Fig. 1

Deconvolution and estimation of histomorphological niches within bulk glioblastoma proteomes. (A) Schematic overview of our methodology to estimate niche proportions using reference microdissected proteomic profiles and classifying bulk tumor samples via a random forest algorithm. Hematoxylin and Eosin (H&E) images detailing the anatomical niches within GBM: leading edge (LE), infiltrating tumor (IT), cellular tumor (CT), microvascular proliferations (MVP), and palisading cells around necrosis (PAN). (B) Multidimensional scaling of CPTAC samples based on all proteins using principal component analysis highlights distinct grouping of TCGA subtypes (n = 110). (C) Gene Set Enrichment Analysis (GSEA) based on all samples and their comparisons against other sample types highlights similarities in pathways between the Normal brain samples and the proneural subgroup. Normalized enrichment score (NES) is derived from the GSEA output and accounts for differences in gene set size and in correlations between gene sets in the expression dataset. (D) Random forest algorithm trained on a proteomic dataset of histomorphological features classifies CPTAC proteomic samples into niche like signatures. Cases are classified into niches based on the major niche contribution.

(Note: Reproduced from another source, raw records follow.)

(* ===== verification/ActiveIndex.v ===== *)
(** * Consistency of the table of active connections

    The table of [ActiveConnections] holds every connection several times: under
    its client or its stream, and in the indices by provider and by priority.
    This file defines their agreement and proves that adding, removing and
    reindexing a connection keep it; the operations themselves follow in
    [ActiveTable]. *)

From S2P Require Import Prelude ProviderPool ProviderLineup ProviderManager ActiveConnections.
From stdpp Require Import gmap relations.

#[local] Open Scope Z_scope.

(** ** The connections behind the views *)

Inductive entry :=
| ESingle (addr : Z) (info : ActiveConnectionInfo)
| EShared (key : string) (s : SharedAllocation).

Definition entry_allocation (e : entry) : ProviderAllocation :=
  match e with ESingle _ info => info_allocation info | EShared _ s => shared_allocation s end.

Definition entry_name (e : entry) : option string := indexed_name (entry_allocation e).

Definition entry_key (id : Z) (e : entry) : PriorityKey :=
  match e with
  | ESingle _ info => info_key id info
  | EShared _ s => (shared_priority s, shared_created_at s, id)
  end.

Definition entry_owner (id : Z) (e : entry) : PriorityOwner :=
  match e with ESingle addr _ => OwnerSingle addr | EShared _ _ => OwnerShared id end.

Definition entry_kind (e : entry) : ConnectionKind :=
  match e with ESingle _ info => info_kind info | EShared _ s => shared_kind s end.

(** ** One index *)

Definition index_lookup (name : string) (key : PriorityKey) (index : gmap string priority_tree) : option PriorityOwner :=
  tree ← index !! name; tree !! key.

Lemma index_lookup_insert name key owner index name' key' :
  index_lookup name' key' (index_insert name key owner index)
  = if decide (name' = name ∧ key' = key) then Some owner else index_lookup name' key' index.
Proof.
  unfold index_lookup, index_insert. destruct (decide (name' = name)) as [->|Hn].
  - rewrite lookup_insert_eq. cbn. destruct (decide (key' = key)) as [->|Hk].
    + rewrite lookup_insert_eq, decide_True by done. done.
    + rewrite lookup_insert_ne, decide_False by naive_solver.
      by destruct (index !! name); cbn; [|rewrite lookup_empty].
  - rewrite lookup_insert_ne, decide_False by naive_solver. done.
Qed.

Lemma index_lookup_remove name key index name' key' :
  index_lookup name' key' (index_remove name key index)
  = if decide (name' = name ∧ key' = key) then None else index_lookup name' key' index.
Proof.
  unfold index_lookup, index_remove. destruct (index !! name) as [tree|] eqn:E.
  - destruct (decide (name' = name)) as [->|Hn].
    + rewrite lookup_insert_eq, E. cbn. destruct (decide (key' = key)) as [->|Hk].
      * rewrite lookup_delete_eq, decide_True by done. done.
      * rewrite lookup_delete_ne, decide_False by naive_solver. done.
    + rewrite lookup_insert_ne, decide_False by naive_solver. done.
  - case_decide as H; [|done]. destruct H as [-> ->]. by rewrite E.
Qed.

(** An index lists exactly the connections of limited providers that satisfy [P]. *)
Definition index_matches (P : entry → Prop) (V : gmap Z entry) (index : gmap string priority_tree) : Prop :=
  ∀ name key owner, index_lookup name key index = Some owner ↔
    ∃ id e, V !! id = Some e ∧ P e ∧ entry_name e = Some name ∧ entry_key id e = key ∧ entry_owner id e = owner.

Lemma entry_key_id id id' e e' : entry_key id e = entry_key id' e' → id = id'.
Proof. unfold entry_key, info_key. destruct e, e'; intros; simplify_eq; done. Qed.

Section OneIndex.
Context (P : entry → Prop) (V : gmap Z entry) (index : gmap string priority_tree) (Hm : index_matches P V index).

Lemma matches_insert id e name :
  V !! id = None → entry_name e = Some name → P e →
  index_matches P (<[id := e]> V) (index_insert name (entry_key id e) (entry_owner id e) index).
Proof.
  intros Hid Hn HP name' key' owner'. rewrite index_lookup_insert. case_decide as E.
  - destruct E as [-> ->]. split.
    + intros [= <-]. exists id, e. by rewrite lookup_insert_eq.
    + intros (id' & e' & He' & _ & _ & Hk & Ho). apply entry_key_id in Hk as ->. rewrite lookup_insert_eq in He'. congruence.
  - rewrite (Hm name' key' owner'). split; intros (id' & e' & He' & HP' & Hn' & Hk & Ho); exists id', e'.
    + rewrite lookup_insert_ne; [done|]. congruence.
    + rewrite lookup_insert_ne in He'; [done|]. intros ->. rewrite lookup_insert_eq in He'. simplify_eq. naive_solver.
Qed.

Lemma matches_insert_skip id e :
  V !! id = None → entry_name e = None ∨ ¬ P e → index_matches P (<[id := e]> V) index.
Proof.
  intros Hid Hskip name' key' owner'. rewrite (Hm name' key' owner').
  split; intros (id' & e' & He' & HP' & Hn' & Hk & Ho); exists id', e'.
  - rewrite lookup_insert_ne; [done|]. congruence.
  - rewrite lookup_insert_ne in He'; [done|]. intros ->. rewrite lookup_insert_eq in He'. simplify_eq. by destruct Hskip; [congruence|].
Qed.

(** An entry may also be looked for where a connection is not indexed. *)
Lemma matches_delete id e name :
  V !! id = Some e → (∀ n, entry_name e = Some n → n = name) →
  index_matches P (delete id V) (index_remove name (entry_key id e) index).
Proof.
  intros Hid Hn name' key' owner'. rewrite index_lookup_remove. case_decide as E.
  - destruct E as [-> ->]. split; [done|]. intros (id' & e' & He' & _ & _ & Hk & _).
    apply entry_key_id in Hk as ->. by rewrite lookup_delete_eq in He'.
  - rewrite (Hm name' key' owner'). split; intros (id' & e' & He' & HP' & Hn' & Hk & Ho); exists id', e'.
    + rewrite lookup_delete_ne; [done|]. intros ->. simplify_eq. apply Hn in Hn'. naive_solver.
    + destruct (decide (id = id')) as [->|]; [by rewrite lookup_delete_eq in He'|]. by rewrite lookup_delete_ne in He'.
Qed.

Lemma matches_delete_skip id e :
  V !! id = Some e → entry_name e = None ∨ ¬ P e → index_matches P (delete id V) index.
Proof.
  intros Hid Hskip name' key' owner'. rewrite (Hm name' key' owner').
  split; intros (id' & e' & He' & HP' & Hn' & Hk & Ho); exists id', e'.
  - rewrite lookup_delete_ne; [done|]. intros ->. simplify_eq. by destruct Hskip; [congruence|].
  - destruct (decide (id = id')) as [->|]; [by rewrite lookup_delete_eq in He'|]. by rewrite lookup_delete_ne in He'.
Qed.
End OneIndex.

(** ** Both indices *)

Record indices_match (V : gmap Z entry) (c : Connections) : Prop := {
  im_all : index_matches (λ _, True) V (priority_index c);
  im_soft : index_matches (λ e, entry_kind e = Soft) V (soft_priority_index c);
}.

Lemma indices_match_same V c c' :
  priority_index c' = priority_index c → soft_priority_index c' = soft_priority_index c →
  indices_match V c → indices_match V c'.
Proof. intros E1 E2 [H1 H2]. constructor; [by rewrite E1|by rewrite E2]. Qed.

(** A connection enters: nothing to do when its provider is unlimited. *)
Lemma indices_match_insert V c id e :
  indices_match V c → V !! id = None →
  indices_match (<[id := e]> V)
    (match entry_name e with
     | Some name => upsert_priority_entry c name (entry_key id e) (entry_owner id e) (entry_kind e)
     | None => c
     end).
Proof.
  intros [H1 H2] Hid. destruct (entry_name e) as [name|] eqn:En.
  - constructor; cbn; [by apply matches_insert|]. case_decide.
    + by apply matches_insert.
    + apply matches_insert_skip; auto.
  - constructor; apply matches_insert_skip; auto.
Qed.

Lemma indices_match_delete V c id e name :
  indices_match V c → V !! id = Some e → (∀ n, entry_name e = Some n → name = Some n) →
  indices_match (delete id V)
    (match name with Some name => remove_priority_entry c name (entry_key id e) (entry_kind e) | None => c end).
Proof.
  intros [H1 H2] Hid Hname. destruct name as [name|].
  - assert (∀ n, entry_name e = Some n → n = name) as Hn by naive_solver.
    constructor; cbn; [by apply matches_delete|]. case_decide.
    + by apply matches_delete.
    + eapply matches_delete_skip; eauto.
  - assert (entry_name e = None) as Hn by (destruct (entry_name e); naive_solver).
    constructor; eapply matches_delete_skip; eauto.
Qed.

(** A connection of the same provider moves. *)
Lemma indices_match_update V c id e e' :
  indices_match V c → V !! id = Some e → entry_name e' = entry_name e →
  indices_match (<[id := e']> V)
    (match entry_name e with
     | Some name =>
         upsert_priority_entry (remove_priority_entry c name (entry_key id e) (entry_kind e)) name (entry_key id e')
           (entry_owner id e') (entry_kind e')
     | None => c
     end).
Proof.
  intros Hm Hid Hn. pose proof (indices_match_delete _ _ _ _ (entry_name e) Hm Hid (λ _ E, E)) as Hd.
  pose proof (indices_match_insert _ _ id e' Hd (lookup_delete_eq _ _)) as Hi. rewrite insert_delete_eq, Hn in Hi.
  by destruct (entry_name e).
Qed.

(** Changes that the indices do not see. *)
Lemma indices_match_ignore V c id e e' :
  indices_match V c → V !! id = Some e → entry_name e' = entry_name e → entry_key id e' = entry_key id e →
  entry_owner id e' = entry_owner id e → entry_kind e' = entry_kind e → indices_match (<[id := e']> V) c.
Proof.
  intros [H1 H2] Hid En Ek Eo Ekind.
  assert (∀ P (index : gmap string priority_tree), (P e ↔ P e') → index_matches P V index → index_matches P (<[id := e']> V) index) as Hgen.
  { intros P index HPe Hm name key owner. rewrite (Hm name key owner).
    split; intros (i & x & Hx & HP & Hname & Hk & Ho).
    - destruct (decide (i = id)) as [->|Hne].
      + exists id, e'. rewrite lookup_insert_eq. simplify_eq. rewrite En, Ek, Eo. naive_solver.
      + exists i, x. by rewrite lookup_insert_ne.
    - destruct (decide (i = id)) as [->|Hne].
      + rewrite lookup_insert_eq in Hx. injection Hx as <-. exists id, e. rewrite <- En, <- Ek, <- Eo. naive_solver.
      + exists i, x. by rewrite lookup_insert_ne in Hx. }
  constructor; apply Hgen; auto. by rewrite Ekind.
Qed.

(** ** The lists by provider *)

Definition listed (c : Connections) (name : string) (x : Z * Z) : Prop := x ∈ default ∅ (by_provider c !! name).

(** Single connections of limited providers are listed; shared ones are not. *)
Definition provider_matches (V : gmap Z entry) (c : Connections) : Prop :=
  ∀ name addr id, listed c name (addr, id) ↔
    ∃ info, V !! id = Some (ESingle addr info) ∧ indexed_name (info_allocation info) = Some name.

Lemma listed_insert c name e name' x :
  listed (provider_insert c name e) name' x ↔ (name' = name ∧ x = e) ∨ listed c name' x.
Proof.
  unfold listed, provider_insert. cbn. destruct (decide (name' = name)) as [->|Hn].
  - rewrite lookup_insert_eq. cbn. set_solver.
  - rewrite lookup_insert_ne by congruence. naive_solver.
Qed.

Lemma listed_update c name f name' x :
  listed (provider_update c name f) name' x ↔ if decide (name' = name) then x ∈ from_option f ∅ (by_provider c !! name) else listed c name' x.
Proof.
  unfold listed, provider_update. destruct (by_provider c !! name) as [l|] eqn:E; cbn.
  - destruct (decide (name' = name)) as [->|Hn]; [by rewrite lookup_insert_eq|by rewrite lookup_insert_ne by congruence].
  - case_decide; [|done]. subst. by rewrite E.
Qed.

Lemma listed_remove c name e name' x :
  listed (provider_remove c name e) name' x ↔ listed c name' x ∧ ¬ (name' = name ∧ x = e).
Proof.
  unfold provider_remove. rewrite listed_update. case_decide as E; [|naive_solver]. subst. unfold listed.
  destruct (by_provider c !! name); cbn; set_solver.
Qed.

Lemma listed_retain c name id name' x :
  listed (provider_retain c name id) name' x ↔ listed c name' x ∧ ¬ (name' = name ∧ x.2 = id).
Proof.
  unfold provider_retain. rewrite listed_update. case_decide as E; [|naive_solver]. subst. unfold listed.
  destruct (by_provider c !! name); cbn; [|set_solver]. rewrite elem_of_filter. naive_solver.
Qed.

Lemma provider_matches_same V c c' : by_provider c' = by_provider c → provider_matches V c → provider_matches V c'.
Proof. intros E H name addr id. unfold listed. rewrite E. apply H. Qed.

Lemma provider_matches_insert V c id addr info :
  provider_matches V c → V !! id = None →
  provider_matches (<[id := ESingle addr info]> V)
    (match indexed_name (info_allocation info) with Some name => provider_insert c name (addr, id) | None => c end).
Proof.
  intros Hm Hid name addr' id'. destruct (indexed_name _) as [n|] eqn:En; [rewrite listed_insert|]; rewrite (Hm name addr' id').
  - destruct (decide (id' = id)) as [->|Hne].
    + rewrite lookup_insert_eq, Hid. split; [|intros (? & [= <- <-] & ?); left; split; congruence].
      intros [[-> [= ->]]|(? & ? & _)]; [by eauto|done].
    + rewrite lookup_insert_ne by done. naive_solver.
  - destruct (decide (id' = id)) as [->|Hne]; [|by rewrite lookup_insert_ne].
    rewrite lookup_insert_eq, Hid. naive_solver congruence.
Qed.

Lemma provider_matches_insert_shared V c id key s :
  provider_matches V c → V !! id = None → provider_matches (<[id := EShared key s]> V) c.
Proof.
  intros Hm Hid name addr' id'. rewrite (Hm name addr' id'). destruct (decide (id' = id)) as [->|Hne];
    [rewrite lookup_insert_eq, Hid; naive_solver|by rewrite lookup_insert_ne].
Qed.

Lemma provider_matches_delete V c id addr info name :
  provider_matches V c → V !! id = Some (ESingle addr info) →
  (∀ n, indexed_name (info_allocation info) = Some n → name = Some n) →
  provider_matches (delete id V) (match name with Some name => provider_remove c name (addr, id) | None => c end).
Proof.
  intros Hm Hid Hname name' addr' id'. destruct name as [n|]; [rewrite listed_remove|]; rewrite (Hm name' addr' id');
    (destruct (decide (id' = id)) as [->|Hne]; [|rewrite lookup_delete_ne by done; naive_solver]); rewrite lookup_delete_eq, Hid.
  - split; [|naive_solver]. intros [(? & [= <- <-] & E) Hno]. apply Hname in E. naive_solver.
  - split; [|naive_solver]. intros (? & [= <- <-] & E). by apply Hname in E.
Qed.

The machine learning classifications on the X-axis represent the most abundant feature. (E) A stacked bar chart highlights the variability of decision tree probabilities across the tumors and normal brain samples (n = 108). Machine learning classified proteomes show concordance with H&E slide images for (F) LE, (G) MVP, (H) CT, (I) IT, and (J) PAN -like signatures. These H & E images are representative sections and not whole slide images. Source data are provided as a Source Data file.